YOUR TASK
Write out again, exactly, the lines below starting at the one with "Variable dom : A -> Prop." and ending at the one with "forall x y, dom".

PROVIDED DATA
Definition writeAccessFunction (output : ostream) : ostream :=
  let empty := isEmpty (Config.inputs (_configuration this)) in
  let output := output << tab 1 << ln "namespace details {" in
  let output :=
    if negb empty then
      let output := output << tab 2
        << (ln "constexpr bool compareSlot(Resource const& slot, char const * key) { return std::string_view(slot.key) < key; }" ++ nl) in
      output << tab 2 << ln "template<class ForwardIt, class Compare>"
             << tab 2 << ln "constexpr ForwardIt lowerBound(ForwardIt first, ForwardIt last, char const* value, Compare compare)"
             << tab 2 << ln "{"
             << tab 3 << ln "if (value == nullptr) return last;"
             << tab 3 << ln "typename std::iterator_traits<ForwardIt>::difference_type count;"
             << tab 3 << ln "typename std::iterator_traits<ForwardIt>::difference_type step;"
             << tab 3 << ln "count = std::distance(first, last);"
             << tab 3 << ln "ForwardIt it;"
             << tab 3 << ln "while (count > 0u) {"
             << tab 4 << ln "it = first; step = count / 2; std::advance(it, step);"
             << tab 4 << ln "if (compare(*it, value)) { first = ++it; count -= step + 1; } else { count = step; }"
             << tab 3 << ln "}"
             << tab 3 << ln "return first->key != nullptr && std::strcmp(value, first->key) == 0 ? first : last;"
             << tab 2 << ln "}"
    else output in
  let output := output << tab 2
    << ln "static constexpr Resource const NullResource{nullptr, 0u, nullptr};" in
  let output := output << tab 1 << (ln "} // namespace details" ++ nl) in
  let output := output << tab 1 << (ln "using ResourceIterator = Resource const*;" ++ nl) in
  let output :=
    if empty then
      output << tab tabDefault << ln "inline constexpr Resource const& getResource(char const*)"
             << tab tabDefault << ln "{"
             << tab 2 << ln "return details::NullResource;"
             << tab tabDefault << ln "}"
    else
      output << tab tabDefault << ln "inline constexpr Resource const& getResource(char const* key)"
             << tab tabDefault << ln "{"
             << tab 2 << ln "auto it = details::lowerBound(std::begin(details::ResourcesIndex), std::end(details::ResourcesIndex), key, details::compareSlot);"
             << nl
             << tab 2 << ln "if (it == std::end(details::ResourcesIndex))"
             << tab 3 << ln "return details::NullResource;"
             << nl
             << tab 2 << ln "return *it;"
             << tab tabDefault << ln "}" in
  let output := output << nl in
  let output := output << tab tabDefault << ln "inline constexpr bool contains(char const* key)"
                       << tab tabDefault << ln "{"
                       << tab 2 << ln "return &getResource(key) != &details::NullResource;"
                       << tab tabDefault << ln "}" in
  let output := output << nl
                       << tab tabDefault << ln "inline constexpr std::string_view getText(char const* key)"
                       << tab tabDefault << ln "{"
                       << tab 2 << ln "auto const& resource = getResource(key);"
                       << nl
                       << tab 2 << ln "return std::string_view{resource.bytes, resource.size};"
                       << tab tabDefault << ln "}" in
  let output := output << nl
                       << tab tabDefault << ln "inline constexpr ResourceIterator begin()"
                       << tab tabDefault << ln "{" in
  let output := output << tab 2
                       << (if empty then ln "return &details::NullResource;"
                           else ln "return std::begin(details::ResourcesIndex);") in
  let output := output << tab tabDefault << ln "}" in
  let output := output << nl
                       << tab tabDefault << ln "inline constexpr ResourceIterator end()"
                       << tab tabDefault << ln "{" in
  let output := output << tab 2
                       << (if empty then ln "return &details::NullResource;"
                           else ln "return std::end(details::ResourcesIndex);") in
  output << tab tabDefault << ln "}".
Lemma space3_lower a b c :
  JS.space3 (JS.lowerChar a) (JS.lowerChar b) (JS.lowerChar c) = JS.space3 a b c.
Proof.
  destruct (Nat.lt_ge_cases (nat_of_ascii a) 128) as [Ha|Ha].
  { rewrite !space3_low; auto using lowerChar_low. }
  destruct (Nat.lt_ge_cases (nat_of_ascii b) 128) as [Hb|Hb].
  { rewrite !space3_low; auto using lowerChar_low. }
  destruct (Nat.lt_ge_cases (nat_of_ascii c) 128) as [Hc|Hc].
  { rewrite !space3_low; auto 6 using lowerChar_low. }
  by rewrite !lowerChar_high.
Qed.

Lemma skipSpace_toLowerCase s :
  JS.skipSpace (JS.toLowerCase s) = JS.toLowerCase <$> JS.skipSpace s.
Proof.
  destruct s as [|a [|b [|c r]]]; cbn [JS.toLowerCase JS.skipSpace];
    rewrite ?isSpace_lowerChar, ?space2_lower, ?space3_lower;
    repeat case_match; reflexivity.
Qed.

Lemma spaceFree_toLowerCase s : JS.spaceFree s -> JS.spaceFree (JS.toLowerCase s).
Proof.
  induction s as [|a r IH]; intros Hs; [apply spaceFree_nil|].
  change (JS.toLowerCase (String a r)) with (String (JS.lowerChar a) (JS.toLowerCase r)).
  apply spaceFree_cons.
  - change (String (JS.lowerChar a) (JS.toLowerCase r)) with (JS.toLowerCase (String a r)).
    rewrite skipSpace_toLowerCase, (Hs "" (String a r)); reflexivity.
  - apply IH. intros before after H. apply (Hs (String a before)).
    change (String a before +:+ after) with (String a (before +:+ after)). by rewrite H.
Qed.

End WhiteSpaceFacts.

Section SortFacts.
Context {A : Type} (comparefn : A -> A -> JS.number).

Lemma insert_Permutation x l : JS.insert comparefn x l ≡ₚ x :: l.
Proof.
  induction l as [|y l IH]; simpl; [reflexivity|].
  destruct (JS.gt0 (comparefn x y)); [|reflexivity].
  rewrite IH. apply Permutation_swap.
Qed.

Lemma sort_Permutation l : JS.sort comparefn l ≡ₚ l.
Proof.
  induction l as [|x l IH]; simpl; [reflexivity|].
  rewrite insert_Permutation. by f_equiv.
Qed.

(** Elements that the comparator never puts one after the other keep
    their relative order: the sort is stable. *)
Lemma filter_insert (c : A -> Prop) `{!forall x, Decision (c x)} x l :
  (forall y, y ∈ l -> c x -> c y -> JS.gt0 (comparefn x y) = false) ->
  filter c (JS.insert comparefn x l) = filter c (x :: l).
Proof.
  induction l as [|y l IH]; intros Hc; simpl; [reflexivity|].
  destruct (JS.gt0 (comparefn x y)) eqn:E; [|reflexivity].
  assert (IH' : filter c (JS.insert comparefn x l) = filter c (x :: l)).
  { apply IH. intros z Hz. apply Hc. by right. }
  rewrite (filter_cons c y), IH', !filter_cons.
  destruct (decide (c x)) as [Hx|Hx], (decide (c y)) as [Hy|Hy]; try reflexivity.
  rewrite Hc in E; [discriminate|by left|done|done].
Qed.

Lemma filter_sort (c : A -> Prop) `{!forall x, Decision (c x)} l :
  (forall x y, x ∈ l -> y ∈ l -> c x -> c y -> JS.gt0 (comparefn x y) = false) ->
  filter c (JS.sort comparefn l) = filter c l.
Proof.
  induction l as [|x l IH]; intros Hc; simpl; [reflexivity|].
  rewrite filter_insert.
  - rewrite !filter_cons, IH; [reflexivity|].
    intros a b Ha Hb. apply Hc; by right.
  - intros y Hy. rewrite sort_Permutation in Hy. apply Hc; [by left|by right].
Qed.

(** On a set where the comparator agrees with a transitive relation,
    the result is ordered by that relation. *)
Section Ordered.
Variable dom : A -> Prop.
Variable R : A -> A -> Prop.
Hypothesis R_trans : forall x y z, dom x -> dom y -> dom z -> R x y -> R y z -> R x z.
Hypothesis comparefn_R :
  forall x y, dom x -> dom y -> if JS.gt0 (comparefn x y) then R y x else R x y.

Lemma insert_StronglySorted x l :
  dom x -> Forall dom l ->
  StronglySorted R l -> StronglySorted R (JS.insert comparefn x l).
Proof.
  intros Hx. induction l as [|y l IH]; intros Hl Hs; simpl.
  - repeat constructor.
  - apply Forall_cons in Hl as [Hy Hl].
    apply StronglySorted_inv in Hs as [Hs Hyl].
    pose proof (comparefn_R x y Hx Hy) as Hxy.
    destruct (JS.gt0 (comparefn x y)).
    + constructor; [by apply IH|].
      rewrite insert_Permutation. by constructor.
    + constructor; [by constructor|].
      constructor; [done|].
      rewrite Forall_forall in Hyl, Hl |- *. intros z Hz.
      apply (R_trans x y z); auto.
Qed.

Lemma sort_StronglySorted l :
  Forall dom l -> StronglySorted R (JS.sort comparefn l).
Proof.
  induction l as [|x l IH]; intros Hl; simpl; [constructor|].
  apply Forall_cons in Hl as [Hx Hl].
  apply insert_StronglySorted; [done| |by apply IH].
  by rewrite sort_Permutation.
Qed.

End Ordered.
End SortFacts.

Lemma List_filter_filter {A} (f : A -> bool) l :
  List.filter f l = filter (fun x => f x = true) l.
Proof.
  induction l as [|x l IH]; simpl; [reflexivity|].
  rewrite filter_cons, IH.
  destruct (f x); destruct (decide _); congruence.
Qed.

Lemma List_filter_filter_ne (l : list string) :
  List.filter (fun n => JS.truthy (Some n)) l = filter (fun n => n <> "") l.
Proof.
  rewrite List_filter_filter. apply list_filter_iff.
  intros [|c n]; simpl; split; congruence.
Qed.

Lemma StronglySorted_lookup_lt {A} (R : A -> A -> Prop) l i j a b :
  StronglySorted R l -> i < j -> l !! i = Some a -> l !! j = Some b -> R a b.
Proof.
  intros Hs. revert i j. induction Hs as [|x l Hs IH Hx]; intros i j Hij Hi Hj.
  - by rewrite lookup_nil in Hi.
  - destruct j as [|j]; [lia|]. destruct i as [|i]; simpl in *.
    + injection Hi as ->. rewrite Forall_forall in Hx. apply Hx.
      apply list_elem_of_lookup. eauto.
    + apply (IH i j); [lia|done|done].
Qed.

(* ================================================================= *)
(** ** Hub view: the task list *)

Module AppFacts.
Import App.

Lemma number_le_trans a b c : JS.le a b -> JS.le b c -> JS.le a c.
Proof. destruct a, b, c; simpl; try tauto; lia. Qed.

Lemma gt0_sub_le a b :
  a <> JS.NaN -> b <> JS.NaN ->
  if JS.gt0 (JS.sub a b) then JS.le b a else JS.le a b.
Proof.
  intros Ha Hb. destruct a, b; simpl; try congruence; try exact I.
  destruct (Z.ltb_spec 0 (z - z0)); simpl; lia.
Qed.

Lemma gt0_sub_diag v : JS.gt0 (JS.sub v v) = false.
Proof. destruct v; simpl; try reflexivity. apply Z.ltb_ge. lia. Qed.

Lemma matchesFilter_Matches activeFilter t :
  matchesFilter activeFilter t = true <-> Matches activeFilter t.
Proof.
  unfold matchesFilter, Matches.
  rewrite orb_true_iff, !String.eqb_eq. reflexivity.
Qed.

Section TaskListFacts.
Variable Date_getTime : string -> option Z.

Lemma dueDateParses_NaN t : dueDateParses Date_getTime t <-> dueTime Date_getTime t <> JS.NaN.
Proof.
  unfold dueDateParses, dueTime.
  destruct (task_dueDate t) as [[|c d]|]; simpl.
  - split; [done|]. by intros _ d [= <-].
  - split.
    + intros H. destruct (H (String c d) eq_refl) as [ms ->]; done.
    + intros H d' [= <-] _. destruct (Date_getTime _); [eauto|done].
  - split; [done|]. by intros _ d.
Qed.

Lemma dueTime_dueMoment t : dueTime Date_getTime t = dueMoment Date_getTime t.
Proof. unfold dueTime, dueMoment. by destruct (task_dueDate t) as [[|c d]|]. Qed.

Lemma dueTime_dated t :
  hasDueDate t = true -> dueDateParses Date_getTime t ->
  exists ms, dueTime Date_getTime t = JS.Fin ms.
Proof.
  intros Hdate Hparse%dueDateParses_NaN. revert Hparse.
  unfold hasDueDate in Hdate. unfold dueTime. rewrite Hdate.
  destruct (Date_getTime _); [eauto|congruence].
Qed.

WRITTEN ANSWER
Variable dom : A -> Prop.
Variable R : A -> A -> Prop.
Hypothesis R_trans : forall x y z, dom x -> dom y -> dom z -> R x y -> R y z -> R x z.
Hypothesis comparefn_R :
  forall x y, dom x -> dom y -> if JS.gt0 (comparefn x y) then R y x else R x y.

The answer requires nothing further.